It seems exasperating that with this amazing story, George Clooney couldn’t bring about a rousing, breast-beating, educative motion picture with The Monuments Men, rants Raja Sen.
O Soderbergh, Where Art Thou?
It’s been seven years since Steven Soderbergh’s Ocean’s Thirteen, third in a series of films about over-complicated capers orchestrated by over-charming conspirators.
A minor film, certainly, and yet one containing much pleasure, thanks to the brilliant, beautiful, insanely talented cast rubbing their tuxedo shoulders together, playing off each other’s riffs with expert ease.
The film offered nothing more than actors we loved having themselves an exotic ball, and yet we swallowed it because of Soderbergh’s flair and lightness of touch.
I wasn’t a fan but now I appreciate that film more than ever.
For George Clooney has taken an irresistible true story, cherry-picked actors we love even more than the Danny Ocean band, and made us wail for Soderbergh by making a clunker of a film suffocated by its own nobility.
The Monuments Men is about a gang of intrepid art-lovers who took it unto themselves to thwart Hitler’s plans of plundering or destroying valuable art, and despite the obvious appeals of the story and the real-life heroes, the film flounders.
Unable to decide how jaunty it wants to be, it seems perpetually uncertain: uncertain of the war-movie broadstrokes, uncertain of the treasure-hunt jollities, uncertain of the serious drama.
The Monuments Men only appears sure of itself when sermonising, when Lieutenant Stokes (played by Clooney himself) stolidly lectures Presidents about the gravity of their mission. And that doesn’t make a very fun film.
Stokes goes about recruiting people for this Hitler-heist, and his ragtag bunch of soldiers and civilians and architects and specialists, have but one thing in common: they love the art, and are willing to die for it. These Munificent Seven, if you will, are Matt Damon, Bill Murray, Bob Balaban, Jean Dujardin, Cate Blanchett, John Goodman and Hugh Bonneville, and with actors of such extraordinary pedigree it isn’t surprising that they carve themselves some special moments. But they do so in spite of Clooney’s disappointingly lumbering film, not aided by it.
As if by assignment, each actor gets a scene or two to do their thing, and each does magnificently.
Goodman wears his Army helmet at a playful angle, Bonneville cycles his way into momentary Catholicism rather touchingly, Jean Dujardin offers a horse a cigarette and Cate Blanchett gives Matt Damon a truly gorgeous necktie.
The film only gleams, however, when entrusted to Balaban and Murray, who masterfully conjure up some actual scraps of gold.

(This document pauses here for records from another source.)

(** [Directives.resolve] split by the form of the action string, which is
    kept among the hypotheses. *)
Ltac run_routes Hrun req :=
  let Hd := fresh "Hdirective" in
  let Hplain := fresh "Hplain" in
  let Hlookup := fresh "Hlookup" in
  let code := fresh "code" in
  let rest := fresh "rest" in
  destruct (directive_dec (req_Action req)) as [(code & rest & Hd) | Hplain];
  [ let Hcode := fresh in
    assert (code = "py" \/ code = "sh") as Hcode by apply Hd;
    destruct Hcode; subst code;
    [ rewrite (Directives_resolve_py _ _ _ _ _ _ _ Hd) in Hrun;
      unfold Directives.handlePythonCommand in Hrun
    | rewrite (Directives_resolve_sh _ _ _ _ _ _ _ Hd) in Hrun;
      unfold Directives.handleShellCommand in Hrun ]
  | rewrite (Directives_resolve_plain _ _ _ _ _ _ Hplain) in Hrun;
    rewrite rangeActions_lookup in Hrun;
    destruct (lookup_action _ _) as [act|] eqn:Hlookup in Hrun;
    [ cbn [rangeActions] in Hrun;
      rewrite (lookup_action_name _ _ _ Hlookup) in Hrun
    | unfold Directives.handleConversational in Hrun ] ];
  run Hrun.

Section Results.
Context {W : Type} (J : JSON) (H : Host W) (config : Config) (actions : list Action).

Lemma extractValidJSON_whole (out : bytes) (m : GoMap) :
  json_Unmarshal_map J out = Ok m ->
  Directives.extractValidJSON J out = Returned (Ok m).
Proof. intros Hm. unfold Directives.extractValidJSON. by rewrite Hm. Qed.

(** X6. When the script of a route other than a registered action ran with
    success, the result is what [extractValidJSON] finds in its output: the
    whole output decoded, else the last line that decodes. *)
Theorem unregistered_output_is_scanned (req : ActionRequest) (w : W) o w' t out m :
  Directives.resolve J H config actions req w = (o, w', t) ->
  (exists code rest, directive code rest (req_Action req)) \/
    lookup_action actions (req_Action req) = None ->
  last_exec t = Some (out, None) ->
  Directives.extractValidJSON J out = Returned (Ok m) ->
  o = Returned m.
Proof.
  intros Hrun. run_routes Hrun req.
  all: trace_simpl; intros Hroute Hlast Hfound.
  all: try discriminate Hlast.
  all: try (destruct Hroute as [Hroute | Hroute]; [by destruct Hplain | congruence]).
  all: injection Hlast as ->.
  all: try match goal with
           | Hm : json_Unmarshal_map _ _ = Ok _ |- _ =>
               apply extractValidJSON_whole in Hm
           end.
  all: congruence.
Qed.

(** X7. The output of a registered script that ran with success is decoded
    as a whole and never line by line: the result is the decoded object, or
    the error object that carries the raw output, in the server with
    directives, in [hartley-main.go] (unless the prompt file is unreadable)
    and in the first program. *)
Theorem registered_output_decoded_whole (req : ActionRequest) (act : Action)
    (w : W) (out : bytes) :
  lookup_action actions (req_Action req) = Some act ->
  let result :=
    match json_Unmarshal_map J out with
    | Ok m => m
    | Err _ => error_map_with "Error parsing action output" "raw_output" out
    end in
  (~ (exists code rest, directive code rest (req_Action req)) ->
   forall o w' t,
     Directives.resolve J H config actions req w = (o, w', t) ->
     last_exec t = Some (out, None) -> o = Returned result)
  /\ (forall o w' t,
      HartleyMain.resolve J H config actions req w = (o, w', t) ->
      last_exec t = Some (out, None) ->
      o = Returned (result, []) \/ o = Exited 1)
  /\ (forall o w' t,
      Plain.resolve J H config actions req w = (o, w', t) ->
      last_exec t = Some (out, None) -> o = Returned (result, [])).
Proof.
  intros Hlookup result. subst result. split; [|split].
  - intros Hplain o w' t Hrun.
    rewrite (Directives_resolve_plain _ _ _ _ _ _ Hplain) in Hrun.
    rewrite rangeActions_lookup, Hlookup in Hrun. cbn [rangeActions] in Hrun.
    rewrite (lookup_action_name _ _ _ Hlookup) in Hrun. run Hrun.
    all: trace_simpl; intros Hlast; try discriminate Hlast.
    all: injection Hlast as ->.
    all: match goal with Hm : json_Unmarshal_map _ _ = _ |- _ => by rewrite Hm end.
  - intros o w' t Hrun. unfold HartleyMain.resolve in Hrun.
    rewrite rangeActions_lookup, Hlookup in Hrun. cbn [rangeActions] in Hrun.
    rewrite (lookup_action_name _ _ _ Hlookup) in Hrun. run Hrun.
    all: trace_simpl; intros Hlast; try discriminate Hlast.
    all: try (by right).
    all: injection Hlast as ->; left.
    all: match goal with Hm : json_Unmarshal_map _ _ = _ |- _ => by rewrite Hm end.
  - intros o w' t Hrun. unfold Plain.resolve in Hrun.
    rewrite Plain_rangeActions_lookup, Hlookup in Hrun.
    cbn [Plain.rangeActions] in Hrun.
    rewrite (lookup_action_name _ _ _ Hlookup) in Hrun. run Hrun.
    all: trace_simpl; intros Hlast; try discriminate Hlast.
    all: injection Hlast as ->.
    all: match goal with Hm : json_Unmarshal_map _ _ = _ |- _ => by rewrite Hm end.
Qed.
(** * strmangle: the identifier case-conversion functions of sqlboiler

    A shallow embedding of [strmangle/strmangle.go] (TitleCase, CamelCase,
    TitleCaseIdentifier, Placeholders, WhereClause) and the proofs of the
    properties stated about them.

    Go values are modelled as follows.
    - [string] and [[]byte] : Rocq [string] and [list ascii]; a byte is an
      [ascii], its numeric value [code c : Z], byte arithmetic wraps
      modulo 256 ([byte_of_Z]).
    - [int] : [Z]; additions whose operands are caller supplied wrap to 64
      bits ([wrap64]).
    - [map[string]string] : [gmap string string];
      [map[string]struct{}] : [gset string].
    - [*bytes.Buffer] : an index into a store of byte lists ([heap]); the
      pool is a list of such indices.
    - package-level state, the buffer store and standard output are threaded
      explicitly in a [World]; a run-time panic is an [Outcome]. *)

From Stdlib Require Import ZArith Ascii String List Lia DecimalString.
From stdpp Require Import base gmap list strings.

Local Open Scope string_scope.
Local Open Scope list_scope.
Local Open Scope Z_scope.

(** ** Bytes, strings and ints *)

Definition code (c : ascii) : Z := Z.of_N (N_of_ascii c).

(** Conversion of an integer to [uint8]: arithmetic on bytes wraps. *)
Definition byte_of_Z (z : Z) : ascii := ascii_of_N (Z.to_N (z mod 256)).

(** [[]byte(s)] and [string(bs)]. *)
Definition bytes (s : string) : list ascii := list_ascii_of_string s.
Definition str (bs : list ascii) : string := string_of_list_ascii bs.

(** [len(s)] for a byte slice and for a string. *)
Definition len (bs : list ascii) : Z := Z.of_nat (length bs).
Definition slen (s : string) : Z := len (bytes s).

(** Wrap-around of a 64 bit signed [int]. *)
Definition wrap64 (z : Z) : Z := (z + 2 ^ 63) mod 2 ^ 64 - 2 ^ 63.

Definition underscore : ascii := "_"%char.
Definition dot : ascii := "."%char.
(** The double quote character, byte 34. *)
Definition dquote : ascii := ascii_of_N 34.

(** ** World, outcomes and the monad of the embedding *)

(** What a call does to a pooled buffer and to standard output, in order. *)
Inductive Event : Type :=
  | EvGet (b : nat)            (* GetBuffer returned buffer b *)
  | EvPut (b : nat)            (* PutBuffer(b) *)
  | EvWrite (b : nat)          (* b.WriteByte / b.WriteString / b.Write *)
  | EvRead (b : nat)           (* b.String() *)
  | EvPrintln (args : list Z). (* fmt.Println of ints *)

Record World : Type := mkWorld {
  titleCaseCache : gmap string string; (* var titleCaseCache *)
  heap : list (list ascii);            (* contents of every buffer allocated so far *)
  bufPool : list nat;                  (* buffers that are in the pool, last put first *)
  events : list Event                  (* newest first *)
}.

Definition init_world : World :=
  {| titleCaseCache := ∅; heap := []; bufPool := []; events := [] |}.

Inductive Outcome (A : Type) : Type :=
  | Done (a : A) (w : World)
  | Panic (msg : string) (w : World)
  | OutOfFuel.
Arguments Done {A} a w.
Arguments Panic {A} msg w.
Arguments OutOfFuel {A}.

Definition M (A : Type) : Type := World -> Outcome A.

Definition ret {A} (a : A) : M A := fun w => Done a w.

Definition bind {A B} (m : M A) (k : A -> M B) : M B :=
  fun w =>
    match m w with
    | Done a w' => k a w'
    | Panic msg w' => Panic msg w'
    | OutOfFuel => OutOfFuel
    end.

Definition panic {A} (msg : string) : M A := fun w => Panic msg w.

Definition out_of_fuel {A} : M A := fun _ => OutOfFuel.

Notation "x <- m ;; k" := (bind m (fun x => k))
  (at level 100, m at next level, right associativity).
Notation "m ;; k" := (bind m (fun _ => k))
  (at level 100, right associativity).

(** [defer d] before [body]: [d] runs when [body] returns and also when it
    panics; the value returned is the one [body] computed. *)
Definition defer {A} (d : M unit) (body : M A) : M A :=
  fun w =>
    match body w with
    | Done a w' =>
        match d w' with
        | Done _ w'' => Done a w''
        | Panic msg w'' => Panic msg w''
        | OutOfFuel => OutOfFuel
        end
    | Panic msg w' =>
        match d w' with
        | Done _ w'' => Panic msg w''
        | Panic msg' w'' => Panic msg' w''
        | OutOfFuel => OutOfFuel
        end
    | OutOfFuel => OutOfFuel
    end.

Definition log (e : Event) : M unit :=
  fun w => Done tt {| titleCaseCache := titleCaseCache w; heap := heap w;
                      bufPool := bufPool w; events := e :: events w |}.

(** Observations of an outcome. *)
Definition result {A} (o : Outcome A) : option A :=
  match o with Done a _ => Some a | _ => None end.

Definition is_panic {A} (o : Outcome A) : bool :=
  match o with Panic _ _ => true | _ => false end.

Definition final {A} (o : Outcome A) : option World :=
  match o with Done _ w => Some w | Panic _ w => Some w | OutOfFuel => None end.

(** The events of a run, oldest first. *)
Definition trace {A} (o : Outcome A) : list Event :=
  match final o with Some w => rev (events w) | None => [] end.

(** ** Indexing and slicing, with Go's bounds checks *)

(** [s[i]] *)
Definition index (s : list ascii) (i : Z) : M ascii :=
  match (if 0 <=? i then s !! Z.to_nat i else None) with
  | Some c => ret c
  | None => panic "index out of range"
  end.

(** [s[lo:hi]].  The upper bound checked is [len(s)]; for a byte slice Go
    checks against [cap(s)], which is no smaller. *)
Definition slice (s : list ascii) (lo hi : Z) : M (list ascii) :=
  if (0 <=? lo) && (lo <=? hi) && (hi <=? len s)
  then ret (take (Z.to_nat (hi - lo)) (drop (Z.to_nat lo) s))
  else panic "slice bounds out of range".

(** [strings.IndexByte(s, c)]: the index of the first [c] in [s], or -1. *)
Fixpoint IndexByte (s : list ascii) (c : ascii) : Z :=
  match s with
  | [] => -1
  | x :: s' =>
      if Ascii.eqb x c then 0
      else let r := IndexByte s' c in if r <? 0 then -1 else r + 1
  end.

(** [fmt.Sprintf("%d", z)] *)
Definition fmt_d (z : Z) : list ascii :=
  bytes (NilZero.string_of_int (Z.to_int z)).

(** ** The buffer pool and [bytes.Buffer] *)

(** Modelled from the spec: [GetBuffer] and [PutBuffer] are declared in a
    file of the package that is not among the sources.  The spec gives the
    pool two operations, [acquire() -> growable byte buffer] and
    [release(buffer)].  Here acquiring takes the buffer last released (or
    allocates one when the pool is empty) and hands it out empty; releasing
    puts the buffer back into the pool and leaves its bytes in place. *)
Definition GetBuffer : M nat :=
  fun w =>
    match bufPool w with
    | b :: rest =>
        Done b {| titleCaseCache := titleCaseCache w;
                  heap := <[b := []]> (heap w);
                  bufPool := rest;
                  events := EvGet b :: events w |}
    | [] =>
        let b := length (heap w) in
        Done b {| titleCaseCache := titleCaseCache w;
                  heap := heap w ++ [[]];
                  bufPool := [];
                  events := EvGet b :: events w |}
    end.

Definition PutBuffer (b : nat) : M unit :=
  fun w =>
    Done tt {| titleCaseCache := titleCaseCache w;
               heap := heap w;
               bufPool := b :: bufPool w;
               events := EvPut b :: events w |}.

(** [buf.Write(bs)]: append to the buffer. *)
Definition Buffer_Write (b : nat) (bs : list ascii) : M unit :=
  fun w =>
    match heap w !! b with
    | Some old =>
        Done tt {| titleCaseCache := titleCaseCache w;
                   heap := <[b := old ++ bs]> (heap w);
                   bufPool := bufPool w;
                   events := EvWrite b :: events w |}
    | None => Panic "invalid memory address or nil pointer dereference" w
    end.

Definition Buffer_WriteByte (b : nat) (c : ascii) : M unit := Buffer_Write b [c].
Definition Buffer_WriteString (b : nat) (s : string) : M unit := Buffer_Write b (bytes s).

(** [buf.String()] *)
Definition Buffer_String (b : nat) : M string :=
  fun w =>
    match heap w !! b with
    | Some old =>
        Done (str old) {| titleCaseCache := titleCaseCache w;
                          heap := heap w;
                          bufPool := bufPool w;
                          events := EvRead b :: events w |}
    | None => Panic "invalid memory address or nil pointer dereference" w
    end.

(** ** Package-level state *)

(** [var uppercaseWords = map[string]struct{}{...}] *)
Definition uppercaseWords : gset string := {[ "guid"; "id"; "uid"; "uuid" ]}.

(** [_, match := uppercaseWords[key]] *)
Definition uppercaseWords_has (key : string) : bool :=
  bool_decide (key ∈ uppercaseWords).

(** [mut sync.RWMutex]: calls are run one after the other in this model, so
    taking and dropping the lock changes nothing. *)
Definition RLock : M unit := ret tt.
Definition RUnlock : M unit := ret tt.
Definition Lock : M unit := ret tt.
Definition Unlock : M unit := ret tt.

(** [val, ok := titleCaseCache[n]] *)
Definition cache_get (n : string) : M (option string) :=
  fun w => Done (titleCaseCache w !! n) w.

(** [titleCaseCache[n] = ret] *)
Definition cache_set (n r : string) : M unit :=
  fun w =>
    Done tt {| titleCaseCache := <[n := r]> (titleCaseCache w);
               heap := heap w;
               bufPool := bufPool w;
               events := events w |}.

(** ** TitleCase (strmangle.go, lines 168-245) *)

(** Lines 203-210: one pass over the word that looks for a vowel and for the
    position of the first digit.  [i] is the index of the head of [word] in
    the whole word, of length [wordLen]. *)
Fixpoint scanWord (word : list ascii) (i wordLen : Z)
    (vowels : bool) (numStart : Z) : bool * Z :=
  match word with
  | [] => (vowels, numStart)
  | c :: rest =>
      let vowels :=
        vowels || ((code c =? 97) || (code c =? 101) || (code c =? 105)
                   || (code c =? 111) || (code c =? 117) || (code c =? 121)) in
      let numStart :=
        if (47 <? code c) && (code c <? 58) && (numStart =? wordLen)
        then i else numStart in
      scanWord rest (i + 1) wordLen vowels numStart
  end.

(** Lines 216-222: uppercase all a-z characters. *)
Fixpoint writeUpper (buf : nat) (word : list ascii) : M unit :=
  match word with
  | [] => ret tt
  | c :: rest =>
      (if (96 <? code c) && (code c <? 123)
       then Buffer_WriteByte buf (byte_of_Z (code c - 32))
       else Buffer_WriteByte buf c) ;;
      writeUpper buf rest
  end.

(** Lines 200-230: what the loop does with one word. *)
Definition renderWord (buf : nat) (word : list ascii) : M unit :=
  let wordLen := len word in
  let '(vowels, numStart) := scanWord word 0 wordLen false wordLen in
  key <- slice word 0 numStart ;;
  let match_ := uppercaseWords_has (str key) in
  if match_ || negb vowels then
    writeUpper buf word
  else
    c <- index word 0 ;;
    if (96 <? code c) && (code c <? 123) then
      c0 <- index word 0 ;;
      Buffer_WriteByte buf (byte_of_Z (code c0 - 32)) ;;
      rest <- slice word 1 (len word) ;;
      Buffer_Write buf rest
    else
      Buffer_Write buf word.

Balaban produces the greatest laugh when he traps some kids into saluting the Fuhrer after a deliciously tense but funny scene involving forgeries that look too good to be forgeries. And in the film’s finest moment Murray is in the shower and stunned by the speakers suddenly playing a song his family sent him for Christmas, something Balaban has put on the public address system after Murray, not being able to find a record-player, has gone dejectedly to bathe.
It’s an immaculate scene, with Murray -- wet and soapy, wonderment evident even through closed eyes -- at his best; a scene so good it ranks up there with those smashing Alan Alda shower scenes in the immortal M*A*S*H* television series.
The film, alas, never quite gets going, each of its parts -- both the great and the grating -- too disjointed to add up.
It feels more anecdotal than a film like this should, with Clooney’s grey-moustached Lieutenant telling war-stories that just happen to involve people chasing art. There is no sense of drama, no prevailing suspense, no dread. It may be argued that true stories are seldom that cinematic, but then look at Argo (which Clooney produced): there is a mission and it succeeds unsurprisingly, but Ben Affleck’s film is bursting with both drama and adrenaline.
Clooney’s is the kind of film your grandfather might like but only because it shows off some artwork. Or he might nod off.
The artwork shown off in the film is the grandest.
Michaelangelo’s Madonna, the Van Eyck altar-piece... all endangered by that manic failed painter who decreed that all art must be destroyed were the Germans to fall or he himself be killed.
'I have to hope no one kills Hitler,' says Dujardin, 'I never thought I’d say that.'
It seems exasperating that with this amazing story -- and, indeed, these stakes -- Clooney couldn’t bring about a rousing, breast-beating, educative motion picture.
He’s made The Monuments Men fondly enough to bring his father along to the party (dad Nick Clooney appears for one unmistakable moment) but affection or intent aren’t enough. Neither is merely pointing toward greatness.
Such paintings, such sculptures, such little art.